We own approximately 38% of the stock of Perlegen Sciences, Inc., which is engaged in the business of scanning human genomes in an effort to identify variations and patterns within the human genome to discover genetic characteristics associated with disease and responsiveness to drug therapy. We formed Perlegen in 2000 as a wholly-owned subsidiary. As a result of private financings completed by Perlegen in 2001 and 2003 raising an aggregate of about $130 million, our interest was diluted to 53% and then to below 45%. Our interest was reduced to its current level as a result of our sale of shares for cash in December 2003. We also have certain commercial and licensing arrangements with Perlegen which are described in our Annual Report on Form 10-K for the fiscal year ended December 31, 2003.

Dr. Fodor, our chairman and CEO, also serves as chairman of Perlegen, and he holds shares representing approximately 1.56% of Perlegen's stock. We have the right to name two representatives to the Perlegen board of directors, and these positions are currently occupied by Dr. Fodor and Mr. Young, both members of our board of directors. Dr. Berg, who is another of our directors, is a member of Perlegen's scientific advisory board. Dr. Maxine F. Singer, who is the mother of Affymetrix director David B. Singer, is a member of Perlegen's board of directors. Mr. Young, Dr. Berg and Dr. Maxine F. Singer receive customary fees and hold options to purchase Perlegen stock as a result of their positions with Perlegen. Dr. Diekman and Dr. Berg, both members of our board of directors, each serve as trustees of separate trusts that invested an aggregate of approximately $552,000 in the private rounds of Perlegen financings in 2001 and 2003. Transactions between Perlegen and Affymetrix are overseen by a committee of the Affymetrix board of directors whose sole member is currently Mr. Loucks, who holds no position with or securities of Perlegen.
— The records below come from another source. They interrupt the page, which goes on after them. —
Definition step (ch : choice) (σ : Sys) : option Sys :=
  let s := srv σ in
  let w := world σ in
  match ch with
  | SerialRead r order =>
      match bcast σ with
      | BRead =>
          let w := count_read w in
          match r with
          | ReadErr err =>
              let w := log_printf
                         (Printf "Error reading from serial port: %v" [ArgV err]) w in
              Some {| srv := s; world := w; bcast := BRead; acc := acc σ;
                      handlers := handlers σ |}
          | ReadOk data =>
              if decide (range_order (clients s) order) then
                Some {| srv := s; world := w; bcast := range_pc data order;
                        acc := acc σ; handlers := handlers σ |}
              else None
          end
      | BRange _ _ => None
      end
  | Iterate r =>
      match bcast σ with
      | BRange data (c :: pending) =>
          let '(s, w) :=
            match clients s !! c with
            | Some _ => deliver c data r s w
            | None => (s, w)
            end in
          Some {| srv := s; world := w; bcast := range_pc data pending;
                  acc := acc σ; handlers := handlers σ |}
      | _ => None
      end
  | Accept r request peer =>
      match acc σ with
      | AAccept =>
          match r with
          | Some err =>
              let w := log_printf
                         (Printf "Error accepting connection: %v" [ArgV err]) w in
              Some {| srv := s; world := w; bcast := bcast σ; acc := AAccept;
                      handlers := handlers σ |}
          | None =>
              let conn := next_conn w in
              let w :=
                {| serial_open := serial_open w; listening := listening w;
                   socks := <[conn := accepted request peer]> (socks w);
                   next_conn := S conn; serial_reads := serial_reads w;
                   logs := logs w |} in
              Some {| srv := s; world := w; bcast := bcast σ;
                      acc := ARegister conn; handlers := handlers σ |}
          end
      | _ => None
      end
  | Register =>
      match acc σ with
      | ARegister conn =>
          Some {| srv := set_clients (<[conn := true]> (clients s)) s;
                  world := w; bcast := bcast σ; acc := ASpawn conn;
                  handlers := handlers σ |}
      | _ => None
      end
  | Spawn =>
      match acc σ with
      | ASpawn conn =>
          Some {| srv := s; world := w; bcast := bcast σ; acc := AAccept;
                  handlers := <[conn := HGreet]> (handlers σ) |}
      | _ => None
      end
  | Handle c gr =>
      match handlers σ !! c with
      | Some HGreet =>
          let '(res, w) := conn_Write c header gr w in
          match res with
          | WErr _ err =>
              let w := log_printf
                         (Printf "Error sending header to client: %v" [ArgV err]) w in
              Some {| srv := s; world := w; bcast := bcast σ; acc := acc σ;
                      handlers := <[c := HDefer]> (handlers σ) |}
          | WOk =>
              Some {| srv := s; world := w; bcast := bcast σ; acc := acc σ;
                      handlers := <[c := HWatch]> (handlers σ) |}
          end
      | Some HWatch =>
          let '(r, w) := conn_Read1 c w in
          match r with
          | ReadErr err =>
              let w :=
                if is_EOF err then w
                else log_printf
                       (Printf "Error reading from client: %v" [ArgV err]) w in
              Some {| srv := s; world := w; bcast := bcast σ; acc := acc σ;
                      handlers := <[c := HDefer]> (handlers σ) |}
          | ReadOk _ =>
              Some {| srv := s; world := w; bcast := bcast σ; acc := acc σ;
                      handlers := <[c := HWatch]> (handlers σ) |}
          end
      | Some HDefer =>
          Some {| srv := set_clients (delete c (clients s)) s;
                  world := conn_Close c w; bcast := bcast σ; acc := acc σ;
                  handlers := delete c (handlers σ) |}
      | None => None
      end
  end.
4/29/2003 Proxy Information

On March 24, 2003, Dr. Fodor paid off a $500,000 housing loan, together with accrued interest, made by the Company to Dr. Fodor in April 1997. The loan bore interest at a rate of 6.49% and was due on the first to occur of April 11, 2003, the sale of the house, or termination of Dr. Fodor's employment.

Extension of Credit to Ms. Caulfield

In July 2001, the Company made an extension of credit to Ms. Caulfield of up to $1.2 million in connection with her joining the Company. Proceeds from the extension of credit may be drawn by Ms. Caulfield in one lump-sum or in periodic draws. As of April 2003, Ms. Caulfield had not elected to receive any amounts under the extension of credit. Any amounts drawn from the extension of credit would be due on the earliest of four years from when the extension of credit is drawn upon or when Ms. Caulfield leaves the Company. Interest would accrue at the IRS imputed rate of interest and is payable by Ms. Caulfield after two years.

Loan Arrangement with Dr. Nicholls

Pursuant to an extension of credit made to Dr. Nicholls on June 21, 2002, the Company made a $1,000,000 secured loan to assist him in relocating his principal place of residence to the United States. The loan is due and payable on the earliest of January 7, 2008, the sale of the house or when Dr. Nicholls leaves the Company. Interest on the loan accrues at the rate equal to the IRS imputed rate per annum. On a discretionary basis, up to 100% of the annual interest may be forgiven each year based on achievement of annual performance.